What are the critical values, if any, of #f(x)=x^(4/5) (x − 3)^2#?

1 Answer
Mar 11, 2016

Answer:

They are #0#, #3#, and #6/7#.

Explanation:

#f(x)=x^(4/5) (x − 3)^2#

Critical value of #f# are values in the domain of #f# at which either #f'# does not exist or #f'(x)=0#

The domain of #f# is #RR#.

So every point at which #f'# fails to exist or #f'(x)=0# is a critical value for #f#.

Differentiate using the product rule:

#f'(x) = 4/5 x^(-1/5)(x-3)^2+x^(4/5) 2(x-3)(1)# #" "# (using the chain rule at the end)

#f'(x) = (4(x-3)^2)/(5root(5)x)+(2root(5)x^4(x-3))/1#

# = (4(x-3)^2+10x(x-3))/(5root(5)x)#

# = (2(x-3)[2(x-3)+5x])/(5root(5)x)#

# = (2(x-3)(7x-6))/(5root(5)x)#

#f'(0)# does not exist, but #0# is in the domain of #f#, so #0# is a critical value for #f#.

#f'(x) = 0# at #x=3# and at #x=6/7#, both of which are in the domain of #f#.

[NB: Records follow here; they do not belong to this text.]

(** The body of [if (v.Effect[n].currentStep > v.Effect[n].numSteps)]: the
    start of a new hold or evolve phase of one channel. *)
Definition Effect_new_phase (c : Config.t) (e : Effect_Container.t) (g : Rng.t)
    : Effect_Container.t * Rng.t :=
  let prev := Effect_Container.next e in
  if Effect_Container.hold e then
    let '(k, g) := randomInt (float_to_int (Config.effectHoldMinSteps c))
                             (float_to_int (Config.effectHoldMaxSteps c)) g in
    (Effect_Container.mk prev (Effect_Container.next e) (Effect_Container.currentOutput e)
       (to_uint32 k) 0 (negb (Effect_Container.hold e)), g)
  else
    let '(next, g) := randomFloat (Config.effectMinAmplitude c) (Config.effectMaxAmplitude c) g in
    let diff := next - prev in
    let diffMappedSteps :=
      mapFloatToFloat diff (Config.effectMinAmplitude c) (Config.effectMaxAmplitude c)
                      (Config.effectEvolveMinSteps c) (Config.effectEvolveMaxSteps c) in
    let '(jitter, g) := randomFloat (8 # 10) (12 # 10) g in
    (Effect_Container.mk prev next (Effect_Container.currentOutput e)
       (float_to_uint32 (diffMappedSteps * jitter)) 0 (negb (Effect_Container.hold e)), g).

(** One iteration of [for (int n = 0; n < 4; n++)] on the channel record. *)
Definition Effect_channel (c : Config.t) (e : Effect_Container.t) (g : Rng.t)
    : Effect_Container.t * Rng.t :=
  let '(e, g) :=
    if (Effect_Container.numSteps e <? Effect_Container.currentStep e)%Z
    then Effect_new_phase c e g
    else (e, g) in
  let diff := Effect_Container.next e - Effect_Container.prev e in
  let progress :=
    Z_to_float (Effect_Container.currentStep e) / Z_to_float (Effect_Container.numSteps e) in
  let currentOutput := Effect_Container.prev e + applySmoothInterpolation progress * diff in
  (Effect_Container.mk (Effect_Container.prev e) (Effect_Container.next e) currentOutput
     (Effect_Container.numSteps e) (to_uint32 (Effect_Container.currentStep e + 1))
     (Effect_Container.hold e), g).

Definition Effect (c : Config.t) (vg : Vars.t * Rng.t) : Vars.t * Rng.t :=
  let '(v, g) := vg in
  if Config.effectActive c then
    let '(v, g) :=
      for_upto 4
        (fun n '(v, g) =>
           let '(e, g) := Effect_channel c (Vars.Effect v !!! n) g in
           (Vars.set_Effect (<[n := e]> (Vars.Effect v)) v, g))
        (v, g) in
    let v :=
      ShiftScaleChannel (Effect_Container.currentOutput (Vars.Effect v !!! 0%nat)) 0 true v in
    let v :=
      ShiftScaleChannel (Effect_Container.currentOutput (Vars.Effect v !!! 1%nat)) 1 false v in
    let v :=
      ShiftScaleChannel (Effect_Container.currentOutput (Vars.Effect v !!! 2%nat)) 2 true v in
    let v :=
      ShiftScaleChannel (Effect_Container.currentOutput (Vars.Effect v !!! 3%nat)) 3 false v in
    (v, g)
  else
    (for_upto 4 (fun n v => ShiftScaleChannel 1 0 true v) v, g).

(** ** [Init] (210_LED_CORE.h, 207-270); [Capacity] is [LED_COUNT] and [now]
    is [millis()] *)
Definition Init (Capacity : nat) (now : Z) (s : State.t) (c : Config.t) (v : Vars.t)
    : bool * (State.t * Config.t * Vars.t) :=
  if (Vars.Count v =? 0)%nat || (Capacity <? Vars.Count v)%nat then (false, (s, c, v))
  else
    let c :=
      Config.mk (Pixel_float.mk 255 0 0 0) (Pixel_float.mk 0 255 0 0) 255 1
        (Config.colorIncrement c) (Config.brightnessIncrement c) (Config.onoffIncrement c)
        (Config.processingIntervalMs c) (Config.effectIntervalMs c)
        (Config.gradientPaddingBegin c) (Config.gradientPaddingValue c)
        (Config.gradientMiddleEdgeSize c) (Config.gradientMiddleCenterSize c)
        (Config.gradientInterpolationMode c) (Config.gradientMode c)
        (Config.gradientInvertColors c)
        (Config.effectMinAmplitude c) (Config.effectMaxAmplitude c)
        (Config.effectEvolveMinSteps c) (Config.effectEvolveMaxSteps c)
        (Config.effectHoldMinSteps c) (Config.effectHoldMaxSteps c) (Config.effectActive c)
        (Config.count c) (Config.changeCounter c) (Config.lastModifiedMs c) in
    let s := State.mk true now now in
    let v :=
      for_upto (Vars.Count v)
        (fun i v =>
           Vars.set_Scale (<[i := Pixel_float.mk 1 1 1 1]> (Vars.Scale v))
             (Vars.set_Colors (<[i := Pixel_byte.mk 0 0 0 0]> (Vars.Colors v))
                (Vars.set_Pixels (<[i := Pixel_byte.mk 0 0 0 0]> (Vars.Pixels v)) v)))
        v in
    let v :=
      Vars.mk (Vars.Pixels v) (Vars.Colors v) (Vars.Scale v)
        (Pixel_float.mk 0 0 0 0) (Pixel_float.mk 0 0 0 0)
        (Vars.brightness v) 1 (Vars.Count v)
        (for_upto 4
           (fun n eff => <[n := Effect_Container.mk 1 1 1 0 1 false]> eff)
           (Vars.Effect v)) in
    (true, (s, c, v)).

(** ** Change tracking (210_LED_CORE.h, 697-702); [now] is [millis()] *)
Definition MarkChangeInConfig (now : Z) (c : Config.t) : Config.t :=
  Config.set_change (to_uint32 (Config.changeCounter c + 1)) now c.

Definition SetStagingBrightness (brightness : Q) (now : Z) (c : Config.t) : Config.t :=
  MarkChangeInConfig now (Config.set_brightnessStaging brightness c).

(** ** The Fader: [StepTowards] (383-388) and [Fade] (400-443) *)

Definition StepTowards (current target step : Q) : Q :=
  if Qle_bool step 0 then target
  else
    let diff := target - current in
    if Qle_bool (fabsf diff) step then target
    else current + (if Qltb 0 diff then step else - step).

(** The three places where [Fade] steps one scalar, clamps it and counts the
    change: the brightness block and the [stepChannel] lambda clamp to
    [0, 255], the on/off block to [0, 1]. *)
Definition stepChannel (high : Q) (channel target step : Q) (changes : Z) : Q * Z :=
  let prev := channel in
  let channel := StepTowards prev target step in
  let channel := constrain channel 0 high in
  (channel, if Qltb (1 # 100000) (fabsf (channel - prev)) then to_uint8 (changes + 1) else changes).

Definition Fade (c : Config.t) (v : Vars.t) : Z * Vars.t :=
  let changes := 0%Z in
  let '(brightness, changes) :=
    stepChannel 255 (Vars.brightness v) (Config.brightnessStaging c)
                (Config.brightnessIncrement c) changes in
  let '(onoffFactor, changes) :=
    stepChannel 1 (Vars.onoffFactor v) (Config.onoffStaging c)
                (Config.onoffIncrement c) changes in
  let inc := Config.colorIncrement c in
  let one := Vars.colorOne v in
  let two := Vars.colorTwo v in
  let oneS := Config.colorOneStaging c in
  let twoS := Config.colorTwoStaging c in
  let '(r1, changes) := stepChannel 255 (Pixel_float.R one) (Pixel_float.R oneS) inc changes in
  let '(g1, changes) := stepChannel 255 (Pixel_float.G one) (Pixel_float.G oneS) inc changes in
  let '(b1, changes) := stepChannel 255 (Pixel_float.B one) (Pixel_float.B oneS) inc changes in
  let '(w1, changes) := stepChannel 255 (Pixel_float.W one) (Pixel_float.W oneS) inc changes in
  let '(r2, changes) := stepChannel 255 (Pixel_float.R two) (Pixel_float.R twoS) inc changes in
  let '(g2, changes) := stepChannel 255 (Pixel_float.G two) (Pixel_float.G twoS) inc changes in
  let '(b2, changes) := stepChannel 255 (Pixel_float.B two) (Pixel_float.B twoS) inc changes in
  let '(w2, changes) := stepChannel 255 (Pixel_float.W two) (Pixel_float.W twoS) inc changes in
  (changes,
   Vars.mk (Vars.Pixels v) (Vars.Colors v) (Vars.Scale v)
           (Pixel_float.mk r1 g1 b1 w1) (Pixel_float.mk r2 g2 b2 w2)
           brightness onoffFactor (Vars.Count v) (Vars.Effect v)).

The critical values are #0#, #3#, and #6/7#.

We have finished the problem without looking at the graph of #f#. Having done that, it can be helpful to look at the graph.
You can zoom in and out and drag the graph around using a mouse. (It will start the same every time you return to this answer.)

graph{y=x^(4/5)(x-3)^2 [-3.01, 6.857, -0.442, 4.49]}